>>>>>
(* ===== verification/BuddyInit.v ===== *)
(** * memory/buddy.c: [kmem_page_manager_init]

    The bitmaps come from the boot allocator; then every page the boot
    allocator has not handed out is freed into the buddy lists.  Shown here:
    from a fresh state that loop establishes the allocator's invariant, with
    exactly the unreserved pages managed and free. *)

From S2P Require Import Prelude Memory Machine Bytes Lists Strings Hal Lock Console Bootmem.
From S2P Require Import Buddy BuddyMem BuddyInv BuddyProofs.

Section init.
Context {L : KernelLayout} {C : Code}.

Definition area_map_size (k : kmem_node_struct) (ord : Z) : Z :=
  ((num_ppn k >>l (ord + 1)) +l 8 -l 1) >>l 3.

Definition set_area_size (ord size : Z) (k : kmem_node_struct) : kmem_node_struct :=
  mk_kmem_node (begin_ppn k) (num_ppn k) (mem_map k) (mem_map_size k) (free_area_map k)
    (<[Z.to_nat ord := size]> (free_area_map_size k)).
Definition set_area_map (ord map : Z) (k : kmem_node_struct) : kmem_node_struct :=
  mk_kmem_node (begin_ppn k) (num_ppn k) (mem_map k) (mem_map_size k)
    (<[Z.to_nat ord := map]> (free_area_map k)) (free_area_map_size k).

(** Free all unreserved pages. *)
Definition free_unreserved : M unit :=
  n ← gets (fun s => num_ppn (kmem s));
  for_up (Z.to_nat n) 0 (fun pn =>
    mm ← gets (fun s => mem_map (kmem s));
    b ← test_bit mm pn;
    if b =? 0 then
      mm ← gets (fun s => mem_map (kmem s));
      test_and_set_bit mm pn;;
      va ← gets (fun s => pn_va s pn);
      kmem_free_page va
    else mret tt).

Definition alloc_area_map (ord : Z) : M unit :=
  size ← gets (fun s => area_map_size (kmem s) ord);
  modify (fun s => set_kmem (set_area_size ord size (kmem s)) s);;
  size ← gets (fun s => default 0 (free_area_map_size (kmem s) !! Z.to_nat ord));
  map ← bootmem_alloc size 1 0;
  modify (fun s => set_kmem (set_area_map ord map (kmem s)) s).

Definition kmem_page_manager_init : M unit :=
  printf ("[kmem_page_manager]initializing" +:+ nl) [];;
  spinlock_init page_manager_lock (sym_str "page_manager_lock");;
  for_up (Z.to_nat MAX_MEM_ORDER) 0 alloc_area_map;;
  free_unreserved.

(** ** Changing the managed set *)

Lemma meta_weaken k (mg mg' : Z -> Prop) :
  (forall x, mg' x -> mg x) -> BuddyMeta k mg -> BuddyMeta k mg'.
Proof. intros H []. split; try done. intros. eauto. Qed.

Lemma buddy_ok_ext (mg mg' : Z -> Prop) s : (forall x, mg x <-> mg' x) -> buddy_ok mg s -> buddy_ok mg' s.
Proof.
  intros H [BM Hl (fl & bv & HR & HA & HC)]. split; [|done|].
  - apply (meta_weaken _ mg); [|done]. intros x. apply H.
  - exists fl, bv. split_and!; [| |done].
    + destruct HR. split; try done. intros o p Ho Hp. destruct (R_page o p Ho Hp) as (? & ? & ?).
      split_and!; try done. by apply H.
    + destruct HA. split; try done.
      * intros o p x B I. destruct (A_free o p x B I). split; [by apply H|done].
      * intros x Hx Hm. apply A_cov; [done|by apply H].
Qed.

(** Before its first page is freed the allocator manages none. *)
Lemma buddy_ok_empty s mg :
  BuddyMeta (kmem s) mg -> lock_free (mem s) page_manager_lock ->
  (forall o, order_ok o -> ld64 (mem s) (free_page_list o + 8) = NULL) ->
  (forall o j, order_ok o -> 0 <= j < blen (kmem s) o -> bit (mem s) (bmap (kmem s) o) j = false) ->
  buddy_ok (fun _ => False) s.
Proof.
  intros BM Hl Hh Hb. split; [by apply (meta_weaken _ mg)|done|].
  exists (fun _ => []), (fun i j => bit (mem s) (bmap (kmem s) i) j). split_and!.
  - split; try done.
    + intros o Ho. split; [done|]. apply (Hh o Ho).
    + intros; constructor.
    + intros o1 o2 p _ _ H. by apply elem_of_nil in H.
    + intros o p _ H. by apply elem_of_nil in H.
  - assert (Hno : forall o p, ~ blk (fun _ => []) [] o p).
    { intros o p [_ [H|H]]; by apply elem_of_nil in H. }
    split; try (intros; exfalso; match goal with H : blk _ _ _ _ |- _ => exact (Hno _ _ H) end).
    + intros o p H. by apply elem_of_nil in H.
    + done.
    + intros o p Ho Hp _ Hlt. rewrite Hb; [by rewrite !bool_decide_eq_false_2 by (intros H; by apply elem_of_nil in H)|done|].
      split; [|done]. apply Z.div_pos; [done|]. apply pow2_pos. unfold order_ok in Ho. lia.
  - intros o p _ _ _ H. by apply elem_of_nil in H.
Qed.

(** Marking an unmanaged page allocated lets the allocator manage it. *)
Lemma buddy_grow mg s pn :
  buddy_ok mg s -> page_ok (kmem s) pn -> ~ mg pn -> BuddyMeta (kmem s) (fun x => mg x \/ x = pn) ->
  buddy_ok (fun x => mg x \/ x = pn) (set_mem (upd_bit (mem s) (mem_map (kmem s)) pn true) s).
Proof.
  intros [BM Hl (fl & bv & HR & HA & HC)] Hp Hn BM'.
  assert (Hj : 0 <= pn < blen (kmem s) (-1)) by (unfold blen; rewrite Z.div_1_r; unfold page_ok in Hp; lia).
  assert (Hi : -1 <= -1 < MAX_MEM_ORDER) by (unfold MAX_MEM_ORDER; lia).
  destruct (R_upd_bit (kmem s) mg _ _ _ _ (-1) pn true HR Hi Hj) as [HR' Hk].
  change (bmap (kmem s) (-1)) with (mem_map (kmem s)) in *. split; [done| |].
  - unfold lock_free in *. rewrite <- Hl. apply ld_agree. eapply agree_weaken; [|exact Hk]. intros a Ha.
    apply (lock_keep mg); try done. unfold in_range, sizeof_spinlock in *. simpl in *. lia.
  - exists fl, (bv_upd bv (-1) pn true). simpl. split_and!; [| |done].
    + destruct HR'. split; try done. intros o p Ho Hpp. destruct (R_page o p Ho Hpp) as (? & ? & ?). auto.
    + assert (Hbv : forall x, bv_upd bv (-1) pn true (-1) x = if x =? pn then true else bv (-1) x) by done.
      assert (Hpar : forall o j, order_ok o -> bv_upd bv (-1) pn true o j = bv o j).
      { intros o j Ho. unfold bv_upd. destruct (Z.eqb_spec o (-1)); [unfold order_ok in Ho; lia|done]. }
      split; try apply HA.
      * intros o p x B I. destruct (A_free _ _ _ _ _ HA o p x B I) as [Hm Hf]. rewrite Hbv.
        destruct (Z.eqb_spec x pn) as [->|]; [done|auto].
      * intros x Hx [Hm| ->]; rewrite Hbv; [|by rewrite Z.eqb_refl]. destruct (x =? pn); [done|].
        by apply (A_cov _ _ _ _ _ HA).
      * by apply (parity_ext _ _ bv), HA.
Qed.

(** The unreserved pages of [s]. *)
Definition unreserved (s : kst) (x : Z) : Prop := page_ok (kmem s) x /\ allocated s x = false.

Lemma free_one_unreserved s s' j :
  let mg := unreserved s in
  BuddyMeta (kmem s) mg -> mg j ->
  buddy_step (fun x => x < j /\ mg x) mg s s' ->
  (forall x, page_ok (kmem s) x -> allocated s' x = allocated s x) ->
  wp (mm ← gets (fun s => mem_map (kmem s)); test_and_set_bit mm j;; va ← gets (fun s => pn_va s j); kmem_free_page va)
    (fun _ s2 => buddy_step (fun x => x < j + 1 /\ mg x) mg s s2 /\
       forall x, page_ok (kmem s) x -> allocated s2 x = allocated s x) s'.
Proof.
  intros mg BM Hj B1 E1. pose proof (bs_kmem _ _ _ _ B1) as Ek. pose proof Hj as [Hpj Haj]. wp_steps.
  assert (Hmm : PAGE_SIZE <= mem_map (kmem s')).
  { rewrite Ek. apply (bm_base (kmem s) (-1)). unfold MAX_MEM_ORDER. lia. }
  apply wp_test_and_set_bit; [done|unfold page_ok in Hpj; lia|]. wp_steps.
  set (s1 := set_mem _ s'). set (mg1 := fun x => (x < j /\ mg x) \/ x = j).
  assert (Hsub : forall x, mg1 x -> mg x) by (intros x [[_ ?]| ->]; done).
  assert (BM1 : BuddyMeta (kmem s') mg1) by (rewrite Ek; by apply (meta_weaken _ mg)).
  assert (O1 : buddy_ok mg1 s1).
  { apply buddy_grow; [apply B1|by rewrite Ek| |done]. intros [? _]. lia. }
  assert (A1 : forall x, allocated s1 x = if j =? x then true else allocated s' x).
  { intros x. unfold allocated, s1. simpl. by rewrite bit_upd. }
  rewrite (pn_va_nd mg1 s1 j) by first [exact BM1 | simpl; by rewrite Ek].
  eapply wp_mono; [apply (wp_kmem_free_page mg1)|].
  - apply (bs_hart _ _ _ _ B1).
  - done.
  - simpl. by rewrite Ek.
  - by right.
  - rewrite A1. by rewrite Z.eqb_refl.
  - intros [] s2 [B2 E2]. simpl kmem in E2. rewrite Ek in E2. split.
    + split; try apply B2.
      * apply (buddy_ok_ext mg1); [|apply B2]. intros x. unfold mg1. split; [intros [[? ?]| ->]|intros [? ?]].
        -- split; [lia|done].
        -- split; [lia|done].
        -- destruct (Z.eq_dec x j); [auto|left; split; [lia|done]].
      * etrans; [apply B1|]. exact (bs_globals _ _ _ _ B2).
      * etrans; [apply B1|]. exact (bs_harts _ _ _ _ B2).
      * etrans; [apply (bs_mem _ _ _ _ B1)|]. apply (agree_trans _ _ (mem s1)).
        -- unfold s1. rewrite Ek. apply (upd_bit_agree _ (mem s')). intros (_ & K & _). apply (K (-1)); [unfold MAX_MEM_ORDER; lia|].
           apply (byte_in (kmem s) (-1)). unfold blen. rewrite Z.div_1_r. unfold page_ok in Hpj. lia.
        -- eapply agree_weaken; [|apply (bs_mem _ _ _ _ B2)]. simpl kmem. rewrite Ek. apply untouched_weaken.
           intros x _ [[Hx _]| ->]; [by apply Hsub|done].
    + intros x Hx. rewrite E2, A1, <- E1 by done. destruct (Z.eqb_spec j x) as [->|Hne].
      * rewrite Z.eqb_refl, E1 by done. by rewrite Haj.
      * rewrite (proj2 (Z.eqb_neq x j)) by done. by rewrite andb_true_r.
Qed.

Lemma wp_free_unreserved s :
  let mg := unreserved s in
  hart_ok s -> BuddyMeta (kmem s) mg -> lock_free (mem s) page_manager_lock ->
  (forall o, order_ok o -> ld64 (mem s) (free_page_list o + 8) = NULL) ->
  (forall o j, order_ok o -> 0 <= j < blen (kmem s) o -> bit (mem s) (bmap (kmem s) o) j = false) ->
  wp free_unreserved (fun _ s' => buddy_step mg mg s s' /\
    forall x, page_ok (kmem s) x -> allocated s' x = allocated s x) s.
Proof.
  intros mg Hok BM Hl Hh Hb. unfold free_unreserved. wp_step. wp_step. pose proof (bm_num (kmem s)) as Hnum.
  apply (wp_for_up (fun j s' => buddy_step (fun x => x < j /\ mg x) mg s s' /\
    forall x, page_ok (kmem s) x -> allocated s' x = allocated s x)).
  - split; [|done]. split; try done. apply (buddy_ok_ext (fun _ => False)); [|by apply (buddy_ok_empty s mg)].
    intros x. split; [done|]. intros [? [[? _] _]]. lia.
  - intros j s' Hj [B1 E1]. rewrite Z2Nat.id in Hj by lia. pose proof (bs_kmem _ _ _ _ B1) as Ek. wp_steps.
    assert (Hmm : PAGE_SIZE <= mem_map (kmem s')).
    { rewrite Ek. apply (bm_base (kmem s) (-1)). unfold MAX_MEM_ORDER. lia. }
    assert (Hpj : page_ok (kmem s) j) by (unfold page_ok; lia).
    apply wp_test_bit; [done|lia|]. fold (allocated s' j). rewrite E1 by done.
    destruct (allocated s j) eqn:Ea; simpl.
    + wp_steps. split; [|done]. destruct B1. split; try done. apply (buddy_ok_ext (fun x => x < j /\ mg x)); [|done].
      intros x. split; [intros [? ?]; split; [lia|done]|]. intros [? Hm]. split; [|done].
      destruct (Z.eq_dec x j) as [->|]; [|lia]. destruct Hm as [_ Hm]. congruence.
    + by apply free_one_unreserved.
  - intros s' [B1 E1]. rewrite Z.add_0_l, Z2Nat.id in B1 by lia. split; [|done]. destruct B1. split; try done.
    apply (buddy_ok_ext (fun x => x < num_ppn (kmem s) /\ mg x)); [|done].
    intros x. split; [by intros [_ ?]|]. intros Hm. split; [|done]. destruct Hm as [[_ ?] _]. done.
Qed.
End init.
<<<<<
Starting at the line above that holds "- exists fl, (bv_upd" and ending at the line that holds "by apply (A_cov _ _ _ _ _ HA).", transcribe each line exactly and include no other lines.

  - exists fl, (bv_upd bv (-1) pn true). simpl. split_and!; [| |done].
    + destruct HR'. split; try done. intros o p Ho Hpp. destruct (R_page o p Ho Hpp) as (? & ? & ?). auto.
    + assert (Hbv : forall x, bv_upd bv (-1) pn true (-1) x = if x =? pn then true else bv (-1) x) by done.
      assert (Hpar : forall o j, order_ok o -> bv_upd bv (-1) pn true o j = bv o j).
      { intros o j Ho. unfold bv_upd. destruct (Z.eqb_spec o (-1)); [unfold order_ok in Ho; lia|done]. }
      split; try apply HA.
      * intros o p x B I. destruct (A_free _ _ _ _ _ HA o p x B I) as [Hm Hf]. rewrite Hbv.
        destruct (Z.eqb_spec x pn) as [->|]; [done|auto].
      * intros x Hx [Hm| ->]; rewrite Hbv; [|by rewrite Z.eqb_refl]. destruct (x =? pn); [done|].
        by apply (A_cov _ _ _ _ _ HA).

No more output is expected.